Records contained in a dataset:
+ + + + + + +

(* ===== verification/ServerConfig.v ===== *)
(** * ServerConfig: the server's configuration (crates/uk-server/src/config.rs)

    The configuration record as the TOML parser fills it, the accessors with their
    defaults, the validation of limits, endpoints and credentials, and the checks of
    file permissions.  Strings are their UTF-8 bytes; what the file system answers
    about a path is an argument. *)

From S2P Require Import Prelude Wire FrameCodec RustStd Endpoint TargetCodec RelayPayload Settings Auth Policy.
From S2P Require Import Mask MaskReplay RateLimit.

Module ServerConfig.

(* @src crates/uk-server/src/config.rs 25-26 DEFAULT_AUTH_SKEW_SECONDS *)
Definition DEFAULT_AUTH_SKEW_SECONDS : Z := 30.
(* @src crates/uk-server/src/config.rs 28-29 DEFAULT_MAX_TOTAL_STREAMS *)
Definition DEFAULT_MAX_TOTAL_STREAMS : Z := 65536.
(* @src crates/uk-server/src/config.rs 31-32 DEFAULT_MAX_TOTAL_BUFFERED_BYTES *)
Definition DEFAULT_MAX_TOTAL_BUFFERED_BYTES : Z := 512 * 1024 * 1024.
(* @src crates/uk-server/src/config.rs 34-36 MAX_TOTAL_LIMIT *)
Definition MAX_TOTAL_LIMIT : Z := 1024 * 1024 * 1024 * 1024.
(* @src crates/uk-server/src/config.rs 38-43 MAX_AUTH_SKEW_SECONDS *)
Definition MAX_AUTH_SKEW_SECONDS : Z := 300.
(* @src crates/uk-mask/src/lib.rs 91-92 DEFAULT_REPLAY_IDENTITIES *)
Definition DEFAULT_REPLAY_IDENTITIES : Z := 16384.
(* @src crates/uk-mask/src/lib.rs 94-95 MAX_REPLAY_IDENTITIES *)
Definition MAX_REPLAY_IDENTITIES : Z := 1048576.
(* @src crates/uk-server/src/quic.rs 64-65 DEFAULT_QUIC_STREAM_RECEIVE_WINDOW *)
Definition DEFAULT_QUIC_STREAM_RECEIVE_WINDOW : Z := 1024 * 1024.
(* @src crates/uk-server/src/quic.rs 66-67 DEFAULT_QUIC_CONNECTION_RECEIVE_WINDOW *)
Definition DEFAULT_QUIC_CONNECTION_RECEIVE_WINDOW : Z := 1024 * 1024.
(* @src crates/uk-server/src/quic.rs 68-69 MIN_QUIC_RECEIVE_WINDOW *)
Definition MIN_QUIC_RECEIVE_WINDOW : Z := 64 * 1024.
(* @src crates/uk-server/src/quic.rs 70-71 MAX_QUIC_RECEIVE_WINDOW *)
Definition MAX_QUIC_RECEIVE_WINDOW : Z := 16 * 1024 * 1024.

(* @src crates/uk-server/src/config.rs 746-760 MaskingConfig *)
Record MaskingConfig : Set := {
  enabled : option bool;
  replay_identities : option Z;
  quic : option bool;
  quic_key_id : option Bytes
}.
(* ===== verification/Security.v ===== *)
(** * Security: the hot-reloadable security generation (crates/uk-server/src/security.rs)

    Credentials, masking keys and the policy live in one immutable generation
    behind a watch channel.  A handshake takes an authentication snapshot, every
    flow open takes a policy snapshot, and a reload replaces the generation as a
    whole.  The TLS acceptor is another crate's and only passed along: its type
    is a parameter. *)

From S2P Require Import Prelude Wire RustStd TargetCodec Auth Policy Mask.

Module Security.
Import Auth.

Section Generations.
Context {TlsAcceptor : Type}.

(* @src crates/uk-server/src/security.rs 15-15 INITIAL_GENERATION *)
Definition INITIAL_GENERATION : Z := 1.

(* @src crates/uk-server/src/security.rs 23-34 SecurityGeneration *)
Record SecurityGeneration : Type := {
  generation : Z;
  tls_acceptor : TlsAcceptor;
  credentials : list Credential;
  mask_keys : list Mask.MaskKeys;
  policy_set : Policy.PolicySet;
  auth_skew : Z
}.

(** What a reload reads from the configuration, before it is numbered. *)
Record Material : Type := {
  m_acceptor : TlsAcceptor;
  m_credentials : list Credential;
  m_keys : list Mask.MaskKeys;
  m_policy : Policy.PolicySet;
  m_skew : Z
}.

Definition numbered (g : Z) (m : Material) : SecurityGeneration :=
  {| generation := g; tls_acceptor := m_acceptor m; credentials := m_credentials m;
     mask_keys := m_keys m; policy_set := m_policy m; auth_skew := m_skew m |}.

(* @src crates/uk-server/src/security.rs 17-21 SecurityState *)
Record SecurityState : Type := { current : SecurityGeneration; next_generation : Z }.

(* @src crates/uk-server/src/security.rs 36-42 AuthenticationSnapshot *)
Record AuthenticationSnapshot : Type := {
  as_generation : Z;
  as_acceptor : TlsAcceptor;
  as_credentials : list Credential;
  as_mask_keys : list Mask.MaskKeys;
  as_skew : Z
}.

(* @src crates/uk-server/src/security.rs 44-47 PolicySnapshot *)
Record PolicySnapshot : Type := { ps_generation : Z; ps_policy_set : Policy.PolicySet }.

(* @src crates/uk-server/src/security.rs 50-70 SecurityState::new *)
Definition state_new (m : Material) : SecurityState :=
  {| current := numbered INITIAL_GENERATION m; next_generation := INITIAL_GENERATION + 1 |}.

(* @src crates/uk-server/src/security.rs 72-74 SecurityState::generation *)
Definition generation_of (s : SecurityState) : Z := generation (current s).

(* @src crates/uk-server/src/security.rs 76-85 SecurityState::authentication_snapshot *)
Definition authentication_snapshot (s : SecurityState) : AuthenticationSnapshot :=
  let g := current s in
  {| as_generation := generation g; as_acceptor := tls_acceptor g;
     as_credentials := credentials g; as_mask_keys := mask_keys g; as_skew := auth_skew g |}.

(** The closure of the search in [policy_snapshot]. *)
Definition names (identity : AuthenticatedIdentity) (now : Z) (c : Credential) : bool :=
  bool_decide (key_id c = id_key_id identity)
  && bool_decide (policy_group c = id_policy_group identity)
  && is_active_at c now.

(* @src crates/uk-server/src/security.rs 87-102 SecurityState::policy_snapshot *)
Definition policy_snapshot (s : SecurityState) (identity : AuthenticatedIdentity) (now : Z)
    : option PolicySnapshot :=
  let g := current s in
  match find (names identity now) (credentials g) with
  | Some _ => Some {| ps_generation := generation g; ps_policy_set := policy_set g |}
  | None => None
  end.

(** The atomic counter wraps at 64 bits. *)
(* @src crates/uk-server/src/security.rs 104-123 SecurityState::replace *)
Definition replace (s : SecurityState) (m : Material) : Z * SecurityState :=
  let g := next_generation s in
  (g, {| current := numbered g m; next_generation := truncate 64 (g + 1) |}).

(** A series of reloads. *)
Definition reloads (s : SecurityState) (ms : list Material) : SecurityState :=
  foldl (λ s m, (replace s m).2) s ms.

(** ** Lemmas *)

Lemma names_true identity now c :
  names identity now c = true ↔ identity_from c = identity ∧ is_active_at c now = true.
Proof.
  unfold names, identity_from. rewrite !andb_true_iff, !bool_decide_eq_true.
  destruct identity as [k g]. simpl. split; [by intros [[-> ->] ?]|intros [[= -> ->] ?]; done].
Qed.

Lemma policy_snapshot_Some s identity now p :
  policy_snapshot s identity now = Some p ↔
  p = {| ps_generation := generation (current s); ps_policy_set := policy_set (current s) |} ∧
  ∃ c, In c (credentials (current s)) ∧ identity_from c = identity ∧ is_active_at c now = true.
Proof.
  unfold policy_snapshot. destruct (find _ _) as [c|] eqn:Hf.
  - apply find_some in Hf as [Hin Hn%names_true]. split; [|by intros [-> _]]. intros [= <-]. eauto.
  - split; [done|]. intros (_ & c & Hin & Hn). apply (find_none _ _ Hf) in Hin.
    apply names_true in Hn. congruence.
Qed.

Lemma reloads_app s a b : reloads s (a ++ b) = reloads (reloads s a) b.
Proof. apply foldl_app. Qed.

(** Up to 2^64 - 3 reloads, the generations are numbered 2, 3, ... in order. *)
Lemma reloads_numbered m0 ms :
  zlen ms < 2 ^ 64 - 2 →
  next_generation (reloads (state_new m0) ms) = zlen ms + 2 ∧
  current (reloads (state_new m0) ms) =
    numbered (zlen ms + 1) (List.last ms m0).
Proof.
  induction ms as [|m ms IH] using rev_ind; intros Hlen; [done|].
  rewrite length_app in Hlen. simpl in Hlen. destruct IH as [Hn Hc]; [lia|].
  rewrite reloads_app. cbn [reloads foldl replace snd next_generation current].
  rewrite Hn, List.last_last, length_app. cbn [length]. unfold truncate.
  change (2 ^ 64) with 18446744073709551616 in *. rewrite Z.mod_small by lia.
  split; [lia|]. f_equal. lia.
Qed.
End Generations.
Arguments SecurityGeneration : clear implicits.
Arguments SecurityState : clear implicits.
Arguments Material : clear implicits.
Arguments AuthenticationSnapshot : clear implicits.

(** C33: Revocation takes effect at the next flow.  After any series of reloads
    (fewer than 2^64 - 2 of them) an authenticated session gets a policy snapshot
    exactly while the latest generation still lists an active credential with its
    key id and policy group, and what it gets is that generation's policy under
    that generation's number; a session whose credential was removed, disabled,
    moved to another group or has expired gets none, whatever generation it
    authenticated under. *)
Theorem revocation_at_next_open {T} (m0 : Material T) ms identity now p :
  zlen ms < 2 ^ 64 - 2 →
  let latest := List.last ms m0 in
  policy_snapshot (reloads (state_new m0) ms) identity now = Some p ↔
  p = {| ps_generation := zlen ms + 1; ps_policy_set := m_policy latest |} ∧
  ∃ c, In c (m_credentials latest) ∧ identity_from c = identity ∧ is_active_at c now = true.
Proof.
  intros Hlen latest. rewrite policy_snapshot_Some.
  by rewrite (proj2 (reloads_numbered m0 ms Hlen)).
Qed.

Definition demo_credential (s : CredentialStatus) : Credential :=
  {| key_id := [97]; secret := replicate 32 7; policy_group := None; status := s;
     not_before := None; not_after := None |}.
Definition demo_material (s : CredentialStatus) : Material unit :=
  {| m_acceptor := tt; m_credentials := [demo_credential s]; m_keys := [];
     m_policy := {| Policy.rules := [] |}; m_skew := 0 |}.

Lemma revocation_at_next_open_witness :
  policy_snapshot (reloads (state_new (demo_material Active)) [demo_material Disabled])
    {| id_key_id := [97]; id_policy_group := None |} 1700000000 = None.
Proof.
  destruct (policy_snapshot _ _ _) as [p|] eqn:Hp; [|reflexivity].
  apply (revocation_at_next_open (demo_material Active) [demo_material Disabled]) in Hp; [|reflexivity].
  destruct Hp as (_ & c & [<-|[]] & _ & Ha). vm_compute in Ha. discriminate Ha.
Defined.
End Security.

+ + + + + + +

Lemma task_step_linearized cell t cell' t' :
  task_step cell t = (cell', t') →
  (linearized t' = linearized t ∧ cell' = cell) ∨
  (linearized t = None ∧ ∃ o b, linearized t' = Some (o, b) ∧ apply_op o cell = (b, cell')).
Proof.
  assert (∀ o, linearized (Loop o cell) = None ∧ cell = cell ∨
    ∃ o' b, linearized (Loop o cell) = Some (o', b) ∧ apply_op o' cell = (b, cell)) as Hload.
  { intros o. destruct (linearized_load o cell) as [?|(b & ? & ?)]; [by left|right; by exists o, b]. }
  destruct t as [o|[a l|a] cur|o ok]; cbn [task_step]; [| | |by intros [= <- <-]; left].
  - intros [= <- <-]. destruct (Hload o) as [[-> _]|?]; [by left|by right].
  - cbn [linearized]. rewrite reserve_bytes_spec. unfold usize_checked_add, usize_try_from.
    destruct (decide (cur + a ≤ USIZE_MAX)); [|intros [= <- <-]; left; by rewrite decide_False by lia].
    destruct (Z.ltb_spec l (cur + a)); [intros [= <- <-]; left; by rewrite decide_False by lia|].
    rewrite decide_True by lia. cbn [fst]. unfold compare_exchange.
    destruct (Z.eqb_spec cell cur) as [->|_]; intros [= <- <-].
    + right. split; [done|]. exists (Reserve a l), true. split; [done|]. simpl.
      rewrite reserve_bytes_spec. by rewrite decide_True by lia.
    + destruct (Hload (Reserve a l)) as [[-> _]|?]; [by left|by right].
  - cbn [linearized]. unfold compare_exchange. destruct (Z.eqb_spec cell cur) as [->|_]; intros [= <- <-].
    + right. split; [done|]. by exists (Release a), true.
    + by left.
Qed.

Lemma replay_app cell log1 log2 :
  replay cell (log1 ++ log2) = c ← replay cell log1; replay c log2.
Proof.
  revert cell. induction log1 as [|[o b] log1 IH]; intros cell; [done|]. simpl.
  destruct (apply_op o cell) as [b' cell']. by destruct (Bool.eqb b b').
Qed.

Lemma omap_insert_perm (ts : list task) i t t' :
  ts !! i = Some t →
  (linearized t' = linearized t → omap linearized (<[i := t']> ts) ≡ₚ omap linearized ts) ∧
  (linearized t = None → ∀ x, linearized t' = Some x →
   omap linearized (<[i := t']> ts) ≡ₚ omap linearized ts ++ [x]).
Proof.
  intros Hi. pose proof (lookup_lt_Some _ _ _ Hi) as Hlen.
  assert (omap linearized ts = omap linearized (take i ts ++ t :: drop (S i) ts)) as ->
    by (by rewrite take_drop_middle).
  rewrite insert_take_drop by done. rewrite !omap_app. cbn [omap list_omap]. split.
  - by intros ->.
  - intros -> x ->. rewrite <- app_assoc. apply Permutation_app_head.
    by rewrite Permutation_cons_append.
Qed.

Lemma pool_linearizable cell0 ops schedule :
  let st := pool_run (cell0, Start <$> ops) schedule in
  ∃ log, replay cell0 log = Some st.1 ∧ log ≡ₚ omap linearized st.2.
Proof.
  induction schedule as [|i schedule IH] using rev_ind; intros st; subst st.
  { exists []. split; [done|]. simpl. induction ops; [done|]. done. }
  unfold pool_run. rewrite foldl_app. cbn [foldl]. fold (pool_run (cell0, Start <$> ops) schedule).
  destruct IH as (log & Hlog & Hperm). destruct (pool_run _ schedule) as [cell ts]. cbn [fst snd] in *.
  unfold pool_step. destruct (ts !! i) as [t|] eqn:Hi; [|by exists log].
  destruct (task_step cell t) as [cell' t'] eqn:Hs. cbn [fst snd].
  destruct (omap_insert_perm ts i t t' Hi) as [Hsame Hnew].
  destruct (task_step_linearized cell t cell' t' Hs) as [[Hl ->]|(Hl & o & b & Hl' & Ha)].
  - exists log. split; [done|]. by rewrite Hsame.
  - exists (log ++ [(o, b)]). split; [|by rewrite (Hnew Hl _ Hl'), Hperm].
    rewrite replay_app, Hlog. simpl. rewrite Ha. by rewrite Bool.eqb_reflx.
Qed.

+ + + + + + +

There is a run of lines above from the one with "Credentials, masking keys" to the one with "flow open takes"; print exactly that run, both ends included, and nothing else.

    Credentials, masking keys and the policy live in one immutable generation
    behind a watch channel.  A handshake takes an authentication snapshot, every
    flow open takes a policy snapshot, and a reload replaces the generation as a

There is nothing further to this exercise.